Best local character I met: I crossed paths with many wonderful people during my time in India, from the delightfully eccentric and wildly extroverted to the uber curious and humbly helpful. I’ll never forget Yogesh (or Yogi Bear as I call him), our happy-go-lucky guide from Goa Tourism. Exploring Goa with Yogi in the back of our Land Rover, his wide toothy grin always on display, was both an insightful and comedic experience. He got tipsy with us, turned us into his personal photographers, helped us get under the skin of the local region, shared stories about his struggle to find a lady, welcomed us into his home, pampered us with lovely gifts, wined and dined us and, essentially, gave us the keys to Goa. By the end of our tour, we were sad to say goodbye to our new, dear friend.

I’ll also never forget Jay, a young tea entrepreneur from Guwahati. He walked into our lives bringing gifts of tea and gulab jamun and has been a Tweet or Facebook message away ever since. Not only has Jay continued to share local wisdom and invaluable advice with us throughout our journey, he also helped me reclaim my beloved Kindle when I left it in a hotel. I’m in complete admiration of his unconditional generosity and can only hope Ben and I get the chance to return the favours one day. What a beautiful, lovely young man.

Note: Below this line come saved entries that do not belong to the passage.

(** * Facts about the runner *)

Section RunnerFacts.
Context {U T A K : Type}.
Implicit Types (w : world U) (es : list (event U)).
Implicit Types (func_to_call : U → A → K → outcome T).

Lemma record_nil w : record [] w = w.
Proof. destruct w; unfold record; simpl. by rewrite app_nil_r. Qed.

Lemma record_record es1 es2 w : record es2 (record es1 w) = record (es1 ++ es2) w.
Proof. unfold record; simpl. by rewrite app_assoc. Qed.

Lemma trace_record es w : trace (record es w) = trace w ++ es.
Proof. done. Qed.

Lemma completion_record es w : completion (record es w) = completion w.
Proof. done. Qed.

Lemma ticked_cons {X} (ev : X → list (event U)) desc x xs :
  ticked ev desc (x :: xs) = ev x ++ Tick desc :: ticked ev desc xs.
Proof. unfold ticked. rewrite bind_cons. by rewrite <- app_assoc. Qed.

(** *** Comprehensions over [tqdm] *)

Lemma for_tqdm_returns {X Y} (body : X → M (world U) Y) ev out desc xs ys w :
  simple_body body ev out →
  all_return out xs ys →
  for_tqdm body desc xs w = (record (ticked ev desc xs) w, Return ys).
Proof.
  intros Hbody Hall. revert w.
  induction Hall as [|x y xs ys Hx _ IH]; intros w; cbn [for_tqdm app].
  - unfold ret. by rewrite record_nil.
  - unfold bind at 1. rewrite Hbody, Hx.
    unfold bind at 1, emit. unfold bind at 1. rewrite IH. unfold ret.
    rewrite !record_record, ticked_cons. by rewrite <- ?app_assoc.
Qed.

Lemma for_tqdm_raises {X Y} (body : X → M (world U) Y) ev out desc xs pre x ys e w :
  simple_body body ev out →
  first_raise out xs pre x ys e →
  for_tqdm body desc xs w = (record (ticked ev desc pre ++ ev x) w, Raise e).
Proof.
  intros Hbody ([post ->] & Hall & Hx). revert w.
  induction Hall as [|x0 y0 pre ys Hx0 _ IH]; intros w; cbn [for_tqdm app].
  - unfold bind at 1. by rewrite Hbody, Hx.
  - unfold bind at 1. rewrite Hbody, Hx0.
    unfold bind at 1, emit. unfold bind at 1. rewrite IH.
    rewrite !record_record, ticked_cons. by rewrite <- ?app_assoc.
Qed.

(** Every list of items either goes through or has a first failure. *)
Lemma all_return_or_first_raise {X Y} (out : X → outcome Y) xs :
  (∃ ys, all_return out xs ys) ∨ (∃ pre x ys e, first_raise out xs pre x ys e).
Proof.
  induction xs as [|x xs IH].
  - left. exists []. constructor.
  - destruct (out x) as [y|e] eqn:Hx.
    + destruct IH as [[ys Hys]|(pre & x' & ys & e & [post ->] & Hall & Hx')].
      * left. exists (y :: ys). by constructor.
      * right. exists (x :: pre), x', (y :: ys), e. split_and!; [by exists post| |done].
        by constructor.
    + right. exists [], x, [], e. split_and!; [by exists xs|constructor|done].
Qed.

Lemma all_return_length {X Y} (out : X → outcome Y) xs ys :
  all_return out xs ys → length ys = length xs.
Proof. intros H. symmetry. by eapply Forall2_length. Qed.

Lemma all_return_lookup {X Y} (out : X → outcome Y) xs ys i x :
  all_return out xs ys → xs !! i = Some x → ∃ y, ys !! i = Some y ∧ out x = Return y.
Proof. intros H Hi. by eapply Forall2_lookup_l in H. Qed.

Lemma all_return_intro {X Y} (out : X → outcome Y) xs :
  (∀ x, x ∈ xs → returns (out x)) → ∃ ys, all_return out xs ys.
Proof.
  intros Hok. destruct (all_return_or_first_raise out xs) as [?|(pre & x & ys & e & [post ->] & _ & Hx)];
    [done|].
  destruct (Hok x) as [y Hy]; [set_solver|congruence].
Qed.

(** *** Completion order *)

Lemma completion_order_perm {X} picks (l : list X) :
  completion_order (length l) picks l ≡ₚ l.
Proof.
  remember (length l) as n eqn:Hn. revert picks l Hn.
  induction n as [|n IH]; intros picks l Hn.
  - by destruct l.
  - cbn [completion_order].
    set (k := (default 0 (head picks) `mod` length l)%nat).
    assert (k < length l)%nat as Hk by (apply Nat.mod_upper_bound; lia).
    destruct (lookup_lt_is_Some_2 l k Hk) as [x Hx]. rewrite Hx.
    rewrite (delete_Permutation l k x Hx) at 2. constructor.
    apply IH. rewrite length_delete by eauto. lia.
Qed.

Lemma completion_order_length {X} picks (l : list X) :
  length (completion_order (length l) picks l) = length l.
Proof. apply Permutation_length, completion_order_perm. Qed.

Lemma completion_order_Forall2 {X Y} (R : X → Y → Prop) n picks xs ys :
  Forall2 R xs ys →
  Forall2 R (completion_order n picks xs) (completion_order n picks ys).
Proof.
  revert picks xs ys. induction n as [|n IH]; intros picks xs ys HR; cbn [completion_order].
  - constructor.
  - rewrite <- (Forall2_length _ _ _ HR).
    set (k := (default 0 (head picks) `mod` length xs)%nat).
    destruct (xs !! k) as [x|] eqn:Hx.
    + destruct (Forall2_lookup_l _ _ _ _ _ HR Hx) as (y & -> & Hxy).
      constructor; [done|]. apply IH. by apply Forall2_delete.
    + apply lookup_ge_None in Hx. rewrite (Forall2_length _ _ _ HR) in Hx.
      apply lookup_ge_None in Hx. rewrite Hx. constructor.
Qed.

Lemma completed_futures_all_return func_to_call args kwargs xs ys w :
  all_return (λ inv, func_to_call inv args kwargs) xs ys →
  all_return fut_outcome (completed_futures func_to_call args kwargs xs w)
             (completion_order (length xs) (completion w) ys).
Proof.
  intros Hall. apply completion_order_Forall2.
  unfold futures_of. by apply Forall2_fmap_l.
Qed.

Lemma completed_futures_perm func_to_call args kwargs xs w :
  completed_futures func_to_call args kwargs xs w ≡ₚ futures_of func_to_call args kwargs xs.
Proof.
  unfold completed_futures.
  replace (length xs) with (length (futures_of func_to_call args kwargs xs))
    by (unfold futures_of; apply length_fmap).
  apply completion_order_perm.
Qed.
(** * libspark: block validation and the cascaded biquad (SOS) kernel

    A shallow embedding of [src/include/spark/block.h], [src/lib/block.c],
    [src/include/spark/iir_filter.h] and
    [src/lib/iir-filter/iir_sosfilt_f32.c], followed by the properties the
    design document states about them.

    Conventions.
    - [uint32_t] and [int] values are [Z]; where the C code can wrap around
      (the plane offset [chan * n_frames]) the reduction modulo [2^32] is
      written out.
    - A pointer to a descriptor is [None] for [NULL], and otherwise carries
      the location and the pointee.
    - Sample memory is a finite map from cell addresses to single-precision
      floats; one cell is one [float], a data pointer is a cell address and
      [0] is the null pointer.  A load or store outside the map is a fault.
    - [float] is IEEE 754 binary32 (24-bit significand, [emax = 128]) with
      round-to-nearest-even, each operation rounded on its own. *)

From Stdlib Require Import ZArith Lia Bool.
From Stdlib Require Import Floats.SpecFloat.
From stdpp Require Import gmap list.

Open Scope Z_scope.

(** ** Build configuration

    [SPARK_ABI_VERSION] comes from [<spark/version.h>], which is generated at
    build time, [sizeof(spark_block_t)] from the target ABI, and [NDEBUG]
    decides whether [assert] is compiled in.  The development is parametric
    in the three. *)

Class Build := {
  SPARK_ABI_VERSION : Z;
  sizeof_spark_block_t : Z;
  NDEBUG : bool
}.

(** ** [spark/block.h] *)

Module Block.

(** *** [enum spark_buffer_flags] *)

Definition SPARK_FMT_INVALID : Z := 0x00.
Definition SPARK_FMT_I16 : Z := 0x01.
Definition SPARK_FMT_I32 : Z := 0x02.
Definition SPARK_FMT_F32 : Z := 0x03.
Definition SPARK_FMT_F64 : Z := 0x04.
Definition SPARK_FMT_MASK : Z := 0x0F.

Definition SPARK_LAYOUT_INVALID : Z := Z.shiftl 0x0 4.
Definition SPARK_LAYOUT_INTERLEAVED : Z := Z.shiftl 0x1 4.
Definition SPARK_LAYOUT_PLANAR : Z := Z.shiftl 0x2 4.
Definition SPARK_LAYOUT_MASK : Z := Z.shiftl 0x0F 4.

(** *** [enum spark_block_type] *)

Definition SPARK_BLOCK_INVALID : Z := 0.
Definition SPARK_BLOCK_PROCESS : Z := Z.shiftl 0x1 8.
Definition SPARK_BLOCK_CONVERT : Z := Z.shiftl 0x2 8.
Definition SPARK_BLOCK_SOURCE : Z := Z.shiftl 0x3 8.
Definition SPARK_BLOCK_SINK : Z := Z.shiftl 0x4 8.
Definition SPARK_BLOCK_TYPE_MASK : Z := Z.shiftl 0x7 8.

(** *** [enum spark_block_error] *)

Definition SPARK_NOERROR : Z := 0.
Definition SPARK_ERR_INVALID_PARAM : Z := 1.
Definition SPARK_ERR_INVALID_SIZE : Z := 2.
Definition SPARK_ERR_INVALID_ABI : Z := 3.
Definition SPARK_ERR_INVALID_INPUT : Z := 4.
Definition SPARK_ERR_INVALID_OUTPUT : Z := 5.
Definition SPARK_ERR_INVALID_BLOCK : Z := 6.

(** *** Descriptors *)

Record spark_buffer_t := {
  base : Z;        (* void *base; 0 is NULL *)
  channels : Z;    (* uint32_t *)
  frames : Z;      (* uint32_t *)
  flags : Z        (* uint32_t *)
}.

Record spark_block_t := {
  abi_version : Z;
  struct_size : Z;
  input : spark_buffer_t;
  output : spark_buffer_t
}.

(** The location a [const spark_buffer_t *] designates: the [input] or the
    [output] member of the block at some address, or a descriptor that
    stands on its own. *)
Inductive buffer_loc :=
  | InputOf (blk : Z)
  | OutputOf (blk : Z)
  | Standalone (addr : Z).

#[global] Instance buffer_loc_eq_dec : EqDecision buffer_loc.
Proof. solve_decision. Defined.

(** [const spark_buffer_t *]: [None] is [NULL]. *)
Definition buffer_ptr : Type := option (buffer_loc * spark_buffer_t).

(** [a == b] on descriptor pointers. *)
Definition buffer_ptr_eqb (a b : buffer_ptr) : bool :=
  match a, b with
  | None, None => true
  | Some (la, _), Some (lb, _) => bool_decide (la = lb)
  | _, _ => false
  end.

(** [const void *p_block]: [None] is [NULL], otherwise the address and the
    block stored there. *)
Definition block_ptr : Type := option (Z * spark_block_t).

(** *** Flag codec *)

Definition spark_buffer_get_layout (flags : Z) : Z :=
  Z.land flags SPARK_LAYOUT_MASK.

Definition spark_buffer_get_format (flags : Z) : Z :=
  Z.land flags SPARK_FMT_MASK.

Definition spark_block_get_type (flags : Z) : Z :=
  Z.land flags SPARK_BLOCK_TYPE_MASK.

Definition spark_buffer_bytes_per_sample (buf : buffer_ptr) : Z :=
  match buf with
  | None => 0
  | Some (_, b) =>
      let fmt := spark_buffer_get_format (flags b) in
      if fmt =? SPARK_FMT_I16 then 2
      else if fmt =? SPARK_FMT_I32 then 4
      else if fmt =? SPARK_FMT_F32 then 4
      else if fmt =? SPARK_FMT_F64 then 8
      else 0
  end.

(** *** Descriptor predicates *)

Definition spark_buffer_is_similar (a b : buffer_ptr) : bool :=
  if buffer_ptr_eqb a b then true
  else
    match a, b with
    | Some (_, a), Some (_, b) =>
        (spark_buffer_get_format (flags a) =? spark_buffer_get_format (flags b))
        && (spark_buffer_get_layout (flags a) =? spark_buffer_get_layout (flags b))
        && (channels a =? channels b)
        && (frames a =? frames b)
    | _, _ => false
    end.

Definition spark_buffer_is_valid (buf : buffer_ptr) : bool :=
  match buf with
  | None => false
  | Some (_, b) => negb (base b =? 0) && (0 <? channels b) && (0 <? frames b)
  end.

Definition spark_buffer_check_type (buf : buffer_ptr) (fmt layout : Z) : bool :=
  match buf with
  | None => false
  | Some (_, b) =>
      (spark_buffer_get_format (flags b) =? fmt)
      && (spark_buffer_get_layout (flags b) =? layout)
  end.

(** The same two predicates as propositions on the descriptor: a non-null
    base with a non-zero shape, and the format and layout that the
    required flags name. *)
Definition valid_buffer (b : spark_buffer_t) : Prop :=
  base b ≠ 0 ∧ 0 < channels b ∧ 0 < frames b.

Definition has_type (b : spark_buffer_t) (required : Z) : Prop :=
  spark_buffer_get_format (flags b) = spark_buffer_get_format required
  ∧ spark_buffer_get_layout (flags b) = spark_buffer_get_layout required.

(** ** [block.c]: [spark_block_validate] *)

Section Validate.
Context `{Build}.

Definition spark_block_validate (p_block : block_ptr) (flags : Z) : Z :=
  match p_block with
  | None => SPARK_ERR_INVALID_PARAM
  | Some (addr, block) =>
    if struct_size block <? sizeof_spark_block_t then SPARK_ERR_INVALID_SIZE
    else if negb (abi_version block =? SPARK_ABI_VERSION) then SPARK_ERR_INVALID_ABI
    else
      let req_fmt := spark_buffer_get_format flags in
      let req_layout := spark_buffer_get_layout flags in
      let block_type := spark_block_get_type flags in
      let p_input : buffer_ptr := Some (InputOf addr, input block) in
      let p_output : buffer_ptr := Some (OutputOf addr, output block) in
      if (req_fmt =? SPARK_FMT_INVALID) || (req_layout =? SPARK_LAYOUT_INVALID)
         || (block_type =? SPARK_BLOCK_INVALID)
      then SPARK_ERR_INVALID_PARAM
      else if block_type =? SPARK_BLOCK_PROCESS then
        if negb (spark_buffer_is_similar p_input p_output) then SPARK_ERR_INVALID_BLOCK
        else if negb (spark_buffer_is_valid p_input) then SPARK_ERR_INVALID_INPUT
        else if negb (spark_buffer_is_valid p_output) then SPARK_ERR_INVALID_OUTPUT
        else if negb (spark_buffer_check_type p_input req_fmt req_layout)
        then SPARK_ERR_INVALID_INPUT
        else if negb (spark_buffer_check_type p_output req_fmt req_layout)
        then SPARK_ERR_INVALID_OUTPUT
        else SPARK_NOERROR
      else if block_type =? SPARK_BLOCK_CONVERT then
        if negb (spark_buffer_is_valid p_input) then SPARK_ERR_INVALID_INPUT
        else if negb (spark_buffer_is_valid p_output) then SPARK_ERR_INVALID_OUTPUT
        else if negb (spark_buffer_check_type p_input req_fmt req_layout)
        then SPARK_ERR_INVALID_INPUT
        else SPARK_NOERROR
      else if block_type =? SPARK_BLOCK_SOURCE then
        if negb (spark_buffer_is_valid p_output) then SPARK_ERR_INVALID_OUTPUT
        else if negb (spark_buffer_check_type p_output req_fmt req_layout)
        then SPARK_ERR_INVALID_OUTPUT
        else SPARK_NOERROR
      else if block_type =? SPARK_BLOCK_SINK then
        if negb (spark_buffer_is_valid p_input) then SPARK_ERR_INVALID_INPUT
        else if negb (spark_buffer_check_type p_input req_fmt req_layout)
        then SPARK_ERR_INVALID_INPUT
        else SPARK_NOERROR
      else SPARK_ERR_INVALID_BLOCK
  end.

Best surprise ‘n’ delight moment: Before arriving in India, I had a clear picture in my mind of what it would be like – the people, the landscape, the smells…the reality was much more multi-faceted, gripping and delightful than I’d imagined. During my three months in India, I fell in love with the place. It’s intriguing depth took hold of me mind, body and spirit. From the intoxicating spirituality of Varanasi and extreme rawness of the big city slums to the unmatched natural beauty of the north and enchanting tea fields around Darjeeling…from the Hippie-soaked beaches of Goa and the dramatic landscapes of Hampi to the wildly erotic temples of Khajuraho and ambitious dreamers in Mumbai…it’s impossible to get bored in India!